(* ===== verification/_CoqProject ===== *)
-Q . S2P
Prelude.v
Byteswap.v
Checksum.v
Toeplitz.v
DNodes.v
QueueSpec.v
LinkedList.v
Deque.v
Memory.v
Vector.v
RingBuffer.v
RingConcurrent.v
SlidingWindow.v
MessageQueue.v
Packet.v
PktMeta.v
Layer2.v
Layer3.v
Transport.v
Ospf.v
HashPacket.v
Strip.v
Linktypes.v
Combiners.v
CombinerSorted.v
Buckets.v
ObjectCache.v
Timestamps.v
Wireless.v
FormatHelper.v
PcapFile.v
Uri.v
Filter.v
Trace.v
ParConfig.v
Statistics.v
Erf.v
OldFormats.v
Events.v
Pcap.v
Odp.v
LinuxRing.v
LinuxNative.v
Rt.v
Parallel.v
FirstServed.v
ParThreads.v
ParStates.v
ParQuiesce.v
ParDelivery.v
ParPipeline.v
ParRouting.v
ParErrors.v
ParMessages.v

+ + + +

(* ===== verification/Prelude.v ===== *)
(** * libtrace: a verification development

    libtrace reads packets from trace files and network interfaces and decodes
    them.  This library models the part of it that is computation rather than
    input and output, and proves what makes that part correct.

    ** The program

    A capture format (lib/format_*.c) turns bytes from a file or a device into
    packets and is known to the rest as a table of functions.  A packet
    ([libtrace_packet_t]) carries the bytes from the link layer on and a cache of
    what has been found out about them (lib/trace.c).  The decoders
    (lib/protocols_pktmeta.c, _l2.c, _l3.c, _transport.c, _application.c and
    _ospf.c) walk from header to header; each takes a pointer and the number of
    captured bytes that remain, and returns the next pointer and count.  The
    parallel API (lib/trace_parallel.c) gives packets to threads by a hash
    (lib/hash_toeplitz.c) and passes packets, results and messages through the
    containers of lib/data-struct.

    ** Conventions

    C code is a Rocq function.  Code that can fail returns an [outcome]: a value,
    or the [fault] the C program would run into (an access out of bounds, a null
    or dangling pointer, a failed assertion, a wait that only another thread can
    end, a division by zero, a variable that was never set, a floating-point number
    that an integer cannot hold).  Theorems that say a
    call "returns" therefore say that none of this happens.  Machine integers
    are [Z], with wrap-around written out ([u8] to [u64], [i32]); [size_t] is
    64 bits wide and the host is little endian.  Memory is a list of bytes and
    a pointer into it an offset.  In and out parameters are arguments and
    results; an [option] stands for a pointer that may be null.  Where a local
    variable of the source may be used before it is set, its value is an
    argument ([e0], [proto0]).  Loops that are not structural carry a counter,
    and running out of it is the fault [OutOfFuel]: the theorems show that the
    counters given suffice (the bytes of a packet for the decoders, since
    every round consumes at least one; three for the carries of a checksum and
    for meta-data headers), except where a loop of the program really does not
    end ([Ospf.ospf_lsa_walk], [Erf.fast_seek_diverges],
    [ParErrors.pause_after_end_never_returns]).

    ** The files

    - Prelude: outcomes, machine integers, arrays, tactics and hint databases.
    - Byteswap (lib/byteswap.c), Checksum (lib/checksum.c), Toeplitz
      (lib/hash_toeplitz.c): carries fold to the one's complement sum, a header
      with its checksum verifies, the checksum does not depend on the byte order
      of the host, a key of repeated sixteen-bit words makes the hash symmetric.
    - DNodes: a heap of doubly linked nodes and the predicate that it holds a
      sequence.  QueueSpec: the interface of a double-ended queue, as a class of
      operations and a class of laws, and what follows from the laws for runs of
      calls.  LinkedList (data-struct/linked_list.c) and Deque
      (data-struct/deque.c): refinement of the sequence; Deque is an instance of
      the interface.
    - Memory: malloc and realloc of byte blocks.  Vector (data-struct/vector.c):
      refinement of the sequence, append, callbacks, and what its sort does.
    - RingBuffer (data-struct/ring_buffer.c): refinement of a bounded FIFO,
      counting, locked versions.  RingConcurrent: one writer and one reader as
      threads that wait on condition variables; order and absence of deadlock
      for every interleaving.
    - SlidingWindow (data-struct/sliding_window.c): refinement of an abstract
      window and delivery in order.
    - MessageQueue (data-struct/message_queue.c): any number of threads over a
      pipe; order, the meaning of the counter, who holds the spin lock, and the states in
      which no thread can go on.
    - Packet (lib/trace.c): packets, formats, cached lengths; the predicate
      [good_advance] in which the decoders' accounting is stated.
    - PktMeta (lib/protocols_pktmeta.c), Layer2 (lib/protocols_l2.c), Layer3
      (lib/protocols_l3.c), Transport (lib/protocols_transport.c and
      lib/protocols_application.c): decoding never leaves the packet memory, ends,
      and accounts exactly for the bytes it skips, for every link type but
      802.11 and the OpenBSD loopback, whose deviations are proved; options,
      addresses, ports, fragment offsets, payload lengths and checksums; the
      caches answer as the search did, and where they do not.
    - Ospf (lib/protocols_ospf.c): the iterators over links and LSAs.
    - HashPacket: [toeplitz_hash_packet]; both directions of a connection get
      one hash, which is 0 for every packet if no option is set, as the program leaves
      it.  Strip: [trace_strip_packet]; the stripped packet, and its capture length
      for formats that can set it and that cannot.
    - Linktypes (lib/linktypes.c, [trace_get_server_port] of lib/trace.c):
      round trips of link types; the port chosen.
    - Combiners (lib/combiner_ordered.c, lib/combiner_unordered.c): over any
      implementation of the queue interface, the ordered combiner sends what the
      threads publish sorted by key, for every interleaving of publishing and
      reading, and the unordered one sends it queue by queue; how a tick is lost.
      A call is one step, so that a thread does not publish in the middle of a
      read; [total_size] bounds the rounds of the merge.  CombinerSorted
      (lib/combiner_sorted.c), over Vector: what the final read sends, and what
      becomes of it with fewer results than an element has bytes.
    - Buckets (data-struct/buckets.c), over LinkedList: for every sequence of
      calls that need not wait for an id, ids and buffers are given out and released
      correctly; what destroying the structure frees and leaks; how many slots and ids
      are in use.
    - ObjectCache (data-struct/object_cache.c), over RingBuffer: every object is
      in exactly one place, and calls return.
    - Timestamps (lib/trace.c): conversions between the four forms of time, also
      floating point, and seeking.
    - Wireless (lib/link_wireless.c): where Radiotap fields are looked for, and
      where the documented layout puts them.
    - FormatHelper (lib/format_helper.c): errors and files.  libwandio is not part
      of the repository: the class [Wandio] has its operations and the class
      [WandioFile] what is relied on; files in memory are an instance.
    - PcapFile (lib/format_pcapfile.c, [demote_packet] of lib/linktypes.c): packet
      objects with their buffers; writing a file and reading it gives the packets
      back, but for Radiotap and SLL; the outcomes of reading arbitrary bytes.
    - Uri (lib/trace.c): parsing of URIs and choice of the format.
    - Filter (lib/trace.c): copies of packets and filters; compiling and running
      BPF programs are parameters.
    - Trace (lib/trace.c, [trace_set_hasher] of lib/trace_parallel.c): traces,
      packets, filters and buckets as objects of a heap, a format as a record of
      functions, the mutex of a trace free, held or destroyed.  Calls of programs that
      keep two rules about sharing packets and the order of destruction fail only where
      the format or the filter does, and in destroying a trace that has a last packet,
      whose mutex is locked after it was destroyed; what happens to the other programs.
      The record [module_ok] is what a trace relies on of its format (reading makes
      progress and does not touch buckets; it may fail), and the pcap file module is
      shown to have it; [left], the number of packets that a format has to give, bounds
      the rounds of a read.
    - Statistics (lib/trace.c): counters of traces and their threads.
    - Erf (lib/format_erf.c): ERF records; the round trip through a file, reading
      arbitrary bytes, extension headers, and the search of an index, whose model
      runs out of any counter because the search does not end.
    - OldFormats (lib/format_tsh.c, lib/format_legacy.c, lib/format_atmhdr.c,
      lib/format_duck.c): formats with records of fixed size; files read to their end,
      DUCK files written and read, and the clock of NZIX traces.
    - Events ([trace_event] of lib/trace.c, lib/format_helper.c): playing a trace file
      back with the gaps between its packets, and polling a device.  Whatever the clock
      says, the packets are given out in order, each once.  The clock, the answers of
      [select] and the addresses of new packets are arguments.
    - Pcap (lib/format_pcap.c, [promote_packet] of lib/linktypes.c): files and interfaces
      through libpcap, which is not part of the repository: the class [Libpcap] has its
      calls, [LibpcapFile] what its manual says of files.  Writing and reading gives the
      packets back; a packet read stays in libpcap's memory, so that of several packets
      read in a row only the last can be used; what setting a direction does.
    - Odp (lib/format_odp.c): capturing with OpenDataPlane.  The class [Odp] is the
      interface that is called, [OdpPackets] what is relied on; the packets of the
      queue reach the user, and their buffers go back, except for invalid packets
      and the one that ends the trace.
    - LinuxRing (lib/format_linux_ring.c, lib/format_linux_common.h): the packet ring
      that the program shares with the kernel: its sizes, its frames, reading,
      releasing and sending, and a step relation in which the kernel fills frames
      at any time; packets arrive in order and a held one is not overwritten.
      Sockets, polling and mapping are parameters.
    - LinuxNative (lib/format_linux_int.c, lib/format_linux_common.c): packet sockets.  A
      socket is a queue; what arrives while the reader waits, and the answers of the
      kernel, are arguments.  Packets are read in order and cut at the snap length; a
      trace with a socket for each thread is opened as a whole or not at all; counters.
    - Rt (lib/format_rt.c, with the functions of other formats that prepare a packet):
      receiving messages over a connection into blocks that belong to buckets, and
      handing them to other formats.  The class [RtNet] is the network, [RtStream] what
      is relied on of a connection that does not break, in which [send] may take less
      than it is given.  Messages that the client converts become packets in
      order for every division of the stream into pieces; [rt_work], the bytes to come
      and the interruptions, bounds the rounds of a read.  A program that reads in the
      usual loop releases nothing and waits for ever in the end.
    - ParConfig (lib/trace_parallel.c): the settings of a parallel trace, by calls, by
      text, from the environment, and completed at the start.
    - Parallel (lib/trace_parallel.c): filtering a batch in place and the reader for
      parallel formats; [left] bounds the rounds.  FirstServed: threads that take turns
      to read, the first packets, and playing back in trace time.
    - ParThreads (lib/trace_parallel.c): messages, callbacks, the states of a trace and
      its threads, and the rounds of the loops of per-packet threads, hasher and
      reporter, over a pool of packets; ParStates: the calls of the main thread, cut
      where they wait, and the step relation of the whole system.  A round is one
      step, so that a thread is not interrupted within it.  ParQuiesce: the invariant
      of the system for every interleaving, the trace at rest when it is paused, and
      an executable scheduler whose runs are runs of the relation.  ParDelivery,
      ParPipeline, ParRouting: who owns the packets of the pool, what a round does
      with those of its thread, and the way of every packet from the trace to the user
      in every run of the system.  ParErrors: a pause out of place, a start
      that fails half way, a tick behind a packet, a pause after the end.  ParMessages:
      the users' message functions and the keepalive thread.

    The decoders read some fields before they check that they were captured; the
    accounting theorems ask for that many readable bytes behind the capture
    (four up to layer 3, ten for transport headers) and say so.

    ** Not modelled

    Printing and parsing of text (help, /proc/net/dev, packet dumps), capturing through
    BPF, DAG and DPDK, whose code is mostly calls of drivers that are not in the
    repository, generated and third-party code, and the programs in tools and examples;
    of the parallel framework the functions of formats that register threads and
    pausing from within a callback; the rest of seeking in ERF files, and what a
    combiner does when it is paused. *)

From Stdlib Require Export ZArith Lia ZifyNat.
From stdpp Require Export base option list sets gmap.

+ + + +

▸ About this task:
Retype exactly, and only, the lines above from the one where "(* ===== verification/_CoqProject ===== *)" occurs up to and including the one where "ParMessages.v" occurs.

▸ Task result:
(* ===== verification/_CoqProject ===== *)
-Q . S2P
Prelude.v
Byteswap.v
Checksum.v
Toeplitz.v
DNodes.v
QueueSpec.v
LinkedList.v
Deque.v
Memory.v
Vector.v
RingBuffer.v
RingConcurrent.v
SlidingWindow.v
MessageQueue.v
Packet.v
PktMeta.v
Layer2.v
Layer3.v
Transport.v
Ospf.v
HashPacket.v
Strip.v
Linktypes.v
Combiners.v
CombinerSorted.v
Buckets.v
ObjectCache.v
Timestamps.v
Wireless.v
FormatHelper.v
PcapFile.v
Uri.v
Filter.v
Trace.v
ParConfig.v
Statistics.v
Erf.v
OldFormats.v
Events.v
Pcap.v
Odp.v
LinuxRing.v
LinuxNative.v
Rt.v
Parallel.v
FirstServed.v
ParThreads.v
ParStates.v
ParQuiesce.v
ParDelivery.v
ParPipeline.v
ParRouting.v
ParErrors.v
ParMessages.v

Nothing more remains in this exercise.